PROVIDED ENTRIES:
(** X23: a move that fails after a DONE upload is reported as a failure of
    the folder. The iteration ends with the call of [shutil.move] followed
    by the failure line; the line "Dossier archivé" is not logged, and
    [main] goes on with the folders that remain. *)
Theorem move_failure_is_logged (folder : job) (when : option datetime) (e : exn)
    (items : list (job * option datetime)) :
  upload_result folder when = Ok tt →
  move_result folder = Raise e →
  is_Exception e = true →
  (∃ mid, Forall before_end mid ∧
     events (iteration folder when).2
     = [Ev_find_video_meta (folder_name folder)] ++ mid
       ++ [Ev_move (folder_name folder); Ev_log_failure (folder_name folder) e]) ∧
  main_loop ((folder, when) :: items) w0 =
    ((main_loop items w0).1,
     extend (iteration folder when).2 (main_loop items w0).2).
Proof.
  intros Hres Hmove Hexc. unfold upload_result in Hres.
  assert (Hit : (iteration folder when).1 = Ok tt ∧
    ∃ mid, Forall before_end mid ∧
      events (iteration folder when).2
      = [Ev_find_video_meta (folder_name folder)] ++ mid
        ++ [Ev_move (folder_name folder); Ev_log_failure (folder_name folder) e]).
  { rewrite iteration_run, process_folder_run.
    destruct (find_video_meta folder) as [[video meta]| |]; simpl in Hres; [|done..].
    pose proof (upload_of_upload video meta when (chunks folder)) as Hup.
    cbv zeta. rewrite Hres, Hmove. cbn [fst snd events held]. rewrite Hexc.
    split; [done|].
    exists (Ev_log_upload (folder_name folder) when
            :: events (upload video meta when (chunks folder) w0).2).
    split.
    - constructor; [right; eauto|]. eapply Forall_impl; [exact Hup|]. by left.
    - cbn [events]. simpl. by rewrite <- !app_assoc. }
  destruct Hit as [Hok Hev]. split; [done|].
  rewrite main_loop_step. by rewrite Hok.
Qed.
Lemma query_requests fuel :
  snd (query server o fuel) = requests (outcome_state (query_loop server o fuel (init_state o))).
Proof. unfold query. destruct (query_loop server o fuel (init_state o)); reflexivity. Qed.

End Facts.
End QueryFacts.

Module QueryClaims.
Import SuiteQL QueryFacts.

(** A server answering every request with one empty last page. *)
Definition empty_server : Server unit :=
  fun _ _ _ => Some {| items := []; page_totalResults := 0; page_hasMore := false |}.

(** A server holding [total] rows [tt], honouring limit and offset. *)
Definition rows_server (total : Z) : Server unit :=
  fun _ lim off =>
    let n := Z.max 0 (Z.min lim (total - off)) in
    Some {| items := repeat tt (Z.to_nat n); page_totalResults := total;
            page_hasMore := (off + n <? total)%Z |}.

(** C4: [query] does not cap the page size at the service ceiling of
    1000: with [pageSize: 5000] the first request is sent with
    [limit=5000], above 1000. *)
Lemma query_sends_limit_5000 :
  snd (query empty_server {| pageSize := 5000; startOffset := 0; maxRows := Infinity |} 10)
  = [(5000%Z, 0%Z)] /\ (1000 < 5000)%Z.
Proof. split; reflexivity. Qed.

(** C5: one pass of the loop. When [min(pageSize, maxRows - rowsSoFar) <= 0]
    it breaks without a request. Otherwise it sends that limit at the
    current offset and, given the page, continues exactly when the page is
    non-empty, the row count stays below [maxRows], and [hasMore] or
    [offset + items.length < totalResults] holds (otherwise it stops);
    after a [continue] the next pass sends a request again. *)
Theorem query_iter_spec {T : Type} (server : Server T) (o : QueryOptions) (st : QState T) :
  let lim := effective_limit o (Z.of_nat (List.length (allItems st))) in
  ((lim <= 0)%Z -> query_iter server o st = INoRequest) /\
  (forall page, (0 < lim)%Z ->
     server (pagesFetched st) lim (currentOffset st) = Some page ->
     let n := Z.of_nat (List.length (items page)) in
     let rows := Z.of_nat (List.length (allItems st ++ items page)) in
     ((exists st', query_iter server o st = IContinue st') <->
        (items page <> [] /\ reached o rows = false /\
         (page_hasMore page = true \/ (currentOffset st + n < page_totalResults page)%Z))) /\
     ((exists st', query_iter server o st = IStop st') <->
        (items page = [] \/ reached o rows = true \/
         (page_hasMore page = false /\ (page_totalResults page <= currentOffset st + n)%Z)))) /\
  (forall st', query_iter server o st = IContinue st' ->
     requests st' = requests st ++ [(lim, currentOffset st)] /\
     (0 < effective_limit o (Z.of_nat (List.length (allItems st'))))%Z).
Proof.
  intros lim.
  split; [|split].
  - intros Hle. unfold query_iter. fold lim.
    destruct (Z.leb_spec lim 0); [reflexivity | lia].
  - intros page Hpos Hpage n rows. unfold query_iter. fold lim.
    destruct (Z.leb_spec lim 0) as [Hc|_]; [lia|].
    rewrite Hpage. fold n. fold rows.
    assert (Hempty : items page = [] <-> n = 0%Z).
    { unfold n. destruct (items page); simpl; split; intros H; try reflexivity;
        try discriminate; lia. }
    rewrite Hempty.
    destruct (page_hasMore page);
      destruct (Z.ltb_spec (currentOffset st + n) (page_totalResults page)) as [Hlt|Hge];
      destruct (reached o rows); destruct (Z.eqb_spec n 0) as [Hz|Hnz]; simpl;
      split; split; intros Hgoal;
      try (destruct Hgoal as [st' Hst]; try discriminate);
      try (eexists; reflexivity);
      intuition (try discriminate; try lia; try congruence).
  - intros st' Hst'. unfold query_iter in Hst'. fold lim in Hst'.
    destruct (Z.leb_spec lim 0) as [Hc|Hpos]; [discriminate|].
    destruct (server (pagesFetched st) lim (currentOffset st)) as [page|]; [|discriminate].
    destruct (negb _ || _ || _) eqn:Hstop; [discriminate|].
    injection Hst' as <-. simpl. split; [reflexivity|].
    apply orb_false_iff in Hstop as [Hstop _]. apply orb_false_iff in Hstop as [_ Hr].
    unfold lim, effective_limit, reached in *.
    destruct (maxRows o) as [m|]; [|exact Hpos].
    apply Z.leb_gt in Hr. lia.
Qed.

(** Witness of [query_iter_spec]: the first of three pages of 2500 rows
    is followed by a further request. *)
Lemma query_iter_spec_witness :
  exists st', query_iter (rows_server 2500) default_options (init_state default_options)
              = IContinue st'.
Proof.
  destruct (query_iter_spec (rows_server 2500) default_options (init_state default_options))
    as (_ & Hpage & _).
  assert (Hpos : (0 < effective_limit default_options
                       (Z.of_nat (List.length (allItems (init_state (T := unit) default_options)))))%Z)
    by (vm_compute; reflexivity).
  assert (Hsrv : rows_server 2500 0 1000%Z 0%Z =
                 Some {| items := repeat tt 1000; page_totalResults := 2500;
                         page_hasMore := true |}) by (vm_compute; reflexivity).
  destruct (Hpage _ Hpos Hsrv) as [Hcont _].
  apply Hcont. split; [discriminate|]. split; [vm_compute; reflexivity|]. left. reflexivity.
Defined.

(** C10: with [maxRows <= 0] [query] sends no request and resolves to no
    items, [totalResults = 0], [pagesFetched = 0], [hasMore = false]. *)
Theorem query_nonpositive_maxRows {T : Type} (server : Server T) (o : QueryOptions)
    (fuel : nat) (m : Z) (Hm : maxRows o = Fin m) (Hle : (m <= 0)%Z) :
  query server o fuel =
  (Some {| res_items := []; res_totalResults := 0; res_pagesFetched := 0;
           res_hasMore := false |}, []).
Proof.
  unfold query. destruct fuel; simpl; unfold query_iter; simpl;
    unfold effective_limit; rewrite Hm;
    (destruct (Z.leb_spec (Z.min (pageSize o) (m - 0)) 0) as [_|Hc]; [reflexivity | lia]).
Qed.

(** Witness of [query_nonpositive_maxRows]: [maxRows: 0]. *)
Lemma query_nonpositive_maxRows_witness :
  query (rows_server 2500) {| pageSize := 1000; startOffset := 0; maxRows := Fin 0 |} 10 =
  (Some {| res_items := []; res_totalResults := 0; res_pagesFetched := 0;
           res_hasMore := false |}, []).
Proof.
  apply (query_nonpositive_maxRows (rows_server 2500)
           {| pageSize := 1000; startOffset := 0; maxRows := Fin 0 |} 10 0); reflexivity.
Defined.

End QueryClaims.

Module MiddlewareClaims.
Import MiddlewareChain.

(** C7: with [logging A] then [logging B] registered around the handler
    [H], the log grows by [A-enter, B-enter, H, B-exit, A-exit] and the
    handler's response is returned; with no middleware the chain is the
    final handler itself (run with [index = 0]), its response unchanged. *)
Theorem middleware_chain_order {Ctx Resp : Type} (A B : string) (context : Ctx)
    (response : Resp) (s : CState) :
  fst (executeMiddlewareChain [logging A; logging B] context (handler response) s) = response /\
  log (snd (executeMiddlewareChain [logging A; logging B] context (handler response) s)) =
    log s ++ [Enter A; Enter B; Handler; Exit B; Exit A] /\
  (forall finalHandler : M Resp,
     executeMiddlewareChain (Ctx := Ctx) [] context finalHandler s =
     finalHandler {| index := 0; log := log s |}) /\
  executeMiddlewareChain (Ctx := Ctx) [] context (handler response) s =
    (response, {| index := 0; log := log s ++ [Handler] |}).
Proof.
  split; [reflexivity|]. split; [|split; reflexivity].
  simpl. rewrite <- !app_assoc. reflexivity.
Qed.
(** X12. Each row of the HTML table stands for a layer with at least one
    control, and its colour class follows from its two counts: it is
    "compliant" when implemented is at least 90 percent of total,
    "warning" when at least 70 percent, "non-compliant" below that; a
    layer without an implemented control is always "non-compliant". *)
Theorem layer_row_classes (w : World) (self : SecurityDashboard.Self)
  (am : SecurityDashboard.AuditMetrics) (st : State SecurityDashboard.Event) :
  ∃ m h st',
    SecurityDashboard.calculate_compliance_metrics w self = Ok m ∧
    SecurityDashboard.generate_html_report w am m st = (Ok h, st') ∧
    ∀ r, r ∈ SecurityDashboard.h_rows h →
      let implemented := SecurityDashboard.r_implemented r in
      let total := SecurityDashboard.r_total r in
      1 ≤ total ∧ implemented ≤ total ∧
      SecurityDashboard.r_status_class r
      = (if decide (9 * total ≤ 10 * implemented) then "compliant"
         else if decide (7 * total ≤ 10 * implemented) then "warning"
         else "non-compliant") ∧
      (implemented = 0 → SecurityDashboard.r_status_class r = "non-compliant").
Proof.
  rewrite calculate_compliance_metrics_run. eexists _, _, _. split; [reflexivity|].
  rewrite generate_html_report_run. split; [reflexivity|].
  cbn [SecurityDashboard.h_rows SecurityDashboard.layer_metrics].
  intros r Hr. apply html_rows in Hr as [Hk ->].
  cbn [Spec.row_of SecurityDashboard.r_implemented SecurityDashboard.r_total
       SecurityDashboard.r_status_class SecurityDashboard.r_layer_num fst snd
       SecurityDashboard.l_implemented SecurityDashboard.l_total] in *.
  set (k := SecurityDashboard.r_layer_num r) in *.
  pose proof (rows_of_with_le w k "Implemented" (SecurityDashboard.checklist self)) as Hle.
  set (i := Spec.rows_of_with w k "Implemented" (SecurityDashboard.checklist self)) in *.
  destruct (Spec.rows_of k (SecurityDashboard.checklist self)) as [|t]; [done|].
  pose proof (rate_threshold 90 i t) as H90.
  pose proof (rate_threshold 70 i t) as H70.
  change (inject_nat 90) with 90%Q in H90. change (inject_nat 70) with 70%Q in H70.
  assert (Hclass :
    (if Qle_bool 90 (Spec.rate i (S t)) then "compliant"
     else if Qle_bool 70 (Spec.rate i (S t)) then "warning" else "non-compliant")
    = (if decide (9 * S t ≤ 10 * i) then "compliant"
       else if decide (7 * S t ≤ 10 * i) then "warning" else "non-compliant")).
  { destruct (Qle_bool 90 _) eqn:E90; destruct (Qle_bool 70 _) eqn:E70;
      repeat case_decide; try done; exfalso;
      rewrite <- ?not_true_iff_false in *; lia. }
  split; [lia|]. split; [done|]. split; [exact Hclass|].
  intros ->. rewrite Hclass. rewrite !decide_False by lia. done.
Qed.
(** * mem0 REST API server for OpenClaw: the tiered memory coordinator

    A shallow embedding of [extensions/memory-mem0/docker/mem0_server.py]:
    the Redis short-term helpers ([store_short_term], [get_short_term],
    [get_promotable_memories]) and the endpoints built on them
    ([add_memory], [search_memories], [promote_memories],
    [get_user_memories]).

    Conventions of the embedding.
    - Python [str] is [string] (a byte string); Python [int] is [Z];
      [Optional[T]] is [option T]; a score (a non-NaN float) is a rational.
    - Redis is a finite map from keys to documents together with a script
      of upcoming command failures: every command consumes one flag and
      raises when the flag is set.  A JSON document written by the server
      is kept in parsed form.  [KEYS] lists the matching keys in the order
      of the map's enumeration.
    - The mem0 [Memory] engine is an interface ([Mem0]); its calls return a
      new engine state and either an exception or a value.
    - A handler is a function from the process state ([World]) to the new
      state and either an exception or a value; [try ... except] is
      [try_except].  Logging has no effect on the state and is left out.
    - The clock readings and the MD5 digest are inputs of [add_memory].

    What a read, a scan or a promotion does to a stored entry is stated for
    a Redis that answers its commands ([redis_quiet]); what holds whatever
    fails (the helpers never raise, no handler lowers an [access_count], a
    key is deleted only after its durable write) is proved for every
    failure script. *)

From Stdlib Require Import Ascii String ZArith QArith.
From stdpp Require Import gmap strings list fin_maps sorting.

Local Open Scope Z_scope.

(** ** Python string primitives *)

Module Py.

(** [x or d] on an optional string: [None] and the empty string are falsy. *)
Definition truthy (s : string) : bool :=
  match s with EmptyString => false | _ => true end.

Definition or_else (o : option string) (d : string) : string :=
  match o with
  | Some s => if truthy s then s else d
  | None => d
  end.

(** [f"{x}"] of an optional string: [None] prints as [None]. *)
Definition fmt (o : option string) : string :=
  match o with Some s => s | None => "None" end.

(** [str.lower()] on the ASCII range. *)
Definition lower_ascii (c : ascii) : ascii :=
  let n := nat_of_ascii c in
  if ((65 <=? n)%nat && (n <=? 90)%nat)%bool then ascii_of_nat (n + 32) else c.
(** * Tier, grace-period and cleanup policy of prospectflow

  A shallow embedding of
  - the subscription state resolver of the [useCurrentSubscription] hook
    ([fetchSubscriptionDetails]), and
  - the PL/pgSQL functions [daily_user_data_cleanup] and
    [delete_excess_records_for_user],
  followed by the properties the specification states about them. *)

From stdpp Require Import base decidable numbers list sorting strings.
From stdpp Require Import relations.

Local Open Scope Z_scope.

(** ** Time

  Instants are milliseconds since the epoch, as in a JavaScript [Date] and
  (up to the unit) a [timestamptz].  The database session runs in UTC.  The
  browser runs in a zone [tz] milliseconds ahead of UTC (behind, when
  negative); the offset is fixed, so a calendar day is 86,400,000 ms
  everywhere and daylight-saving shifts are left out. *)

Definition msPerDay : Z := 86400000.

(** The number of the calendar day an instant falls on, in the zone [tz]. *)
Definition local_day (tz t : Z) : Z := (t + tz) `div` msPerDay.

(** ** The part of date-fns the hook imports *)

Module DateFns.

(** A JavaScript [Date]: a time value, or the Invalid Date (time value NaN)
    that [new Date(s)] yields for an unparseable [s]. *)
Inductive JsDate : Type :=
| InvalidDate
| DateAt (ms : Z).

(** A JavaScript number as far as the hook needs it. *)
Inductive JsNumber : Type :=
| NaN
| Num (z : Z).

Global Instance JsDate_eq_dec : EqDecision JsDate.
Proof. solve_decision. Defined.
Global Instance JsNumber_eq_dec : EqDecision JsNumber.
Proof. solve_decision. Defined.

(** Midnight, in the zone [tz] of the browser, of the day of [d]. *)
Definition startOfDay (tz : Z) (d : JsDate) : JsDate :=
  match d with
  | InvalidDate => InvalidDate
  | DateAt t => DateAt (t - (t + tz) `mod` msPerDay)
  end.

Definition addDays (d : JsDate) (amount : Z) : JsDate :=
  match d with
  | InvalidDate => InvalidDate
  | DateAt t => DateAt (t + amount * msPerDay)
  end.

(** [isFuture d] is [+d > Date.now()]; a comparison with NaN is false. *)
Definition isFuture (now : Z) (d : JsDate) : bool :=
  match d with
  | InvalidDate => false
  | DateAt t => bool_decide (now < t)
  end.

(** Number of full days between two dates, truncated towards zero. *)
Definition differenceInDays (dateLeft dateRight : JsDate) : JsNumber :=
  match dateLeft, dateRight with
  | DateAt l, DateAt r => Num ((l - r) `quot` msPerDay)
  | _, _ => NaN
  end.

(** [x === 0] *)
Definition is_zero (x : JsNumber) : bool :=
  match x with
  | NaN => false
  | Num z => bool_decide (z = 0)
  end.

(** [Math.max(0, x)] *)
Definition max0 (x : JsNumber) : JsNumber :=
  match x with
  | NaN => NaN
  | Num z => Num (Z.max 0 z)
  end.

End DateFns.

(** ** Subscription state resolver (useCurrentSubscription) *)

Module Resolver.
Import DateFns.

Inductive SubscriptionTier : Type := free | premium.

Global Instance SubscriptionTier_eq_dec : EqDecision SubscriptionTier.
Proof. solve_decision. Defined.

Definition GRACE_PERIOD_DAYS : Z := 7.

(** The row [supabase ... .single()] hands back, after the hook has
    rebuilt its dates: [plan_expiry_date] is [None] when the column is null
    (or otherwise falsy) and [Some (new Date(column))] when it is not.  The
    tier and status columns are cast, not checked, so they stay strings. *)
Record UserSubscription : Type := {
  tier : string;
  status : string;
  plan_expiry_date : option JsDate;
}.

(** What the PostgREST call resolves to: [data], and [error] by its code. *)
Record Response : Type := {
  data : option UserSubscription;
  error : option string;
}.

(** The three values the hook publishes. *)
Record Resolved : Type := {
  effectiveTierForLimits : SubscriptionTier;
  isInGracePeriod : bool;
  daysLeftInGracePeriod : option JsNumber;
}.

Definition free_no_grace : Resolved :=
  {| effectiveTierForLimits := free;
     isInGracePeriod := false;
     daysLeftInGracePeriod := None |}.

(** The [if (data) ... else ...] block, lines 76-115. *)
Definition resolve (tz now : Z) (data : option UserSubscription) : Resolved :=
  match data with
  | Some sub =>
      if bool_decide (tier sub = "premium" ∧ status sub = "active") then
        match plan_expiry_date sub with
        | Some expiry =>
            if isFuture now (startOfDay tz expiry) then
              {| effectiveTierForLimits := premium;
                 isInGracePeriod := false;
                 daysLeftInGracePeriod := None |}
            else
              let gracePeriodEndDate :=
                addDays (startOfDay tz expiry) GRACE_PERIOD_DAYS in
              let today := startOfDay tz (DateAt now) in
              if isFuture now gracePeriodEndDate
                 || is_zero (differenceInDays gracePeriodEndDate today)
              then
                {| effectiveTierForLimits := free;
                   isInGracePeriod := true;
                   daysLeftInGracePeriod :=
                     Some (max0 (differenceInDays gracePeriodEndDate today)) |}
              else free_no_grace
        | None => free_no_grace
        end
      else free_no_grace
  | None => free_no_grace
  end.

REQUIREMENT: Among the lines above, find those containing the word "error" and copy each.

TASK SOLUTION:
(** What the PostgREST call resolves to: [data], and [error] by its code. *)
  error : option string;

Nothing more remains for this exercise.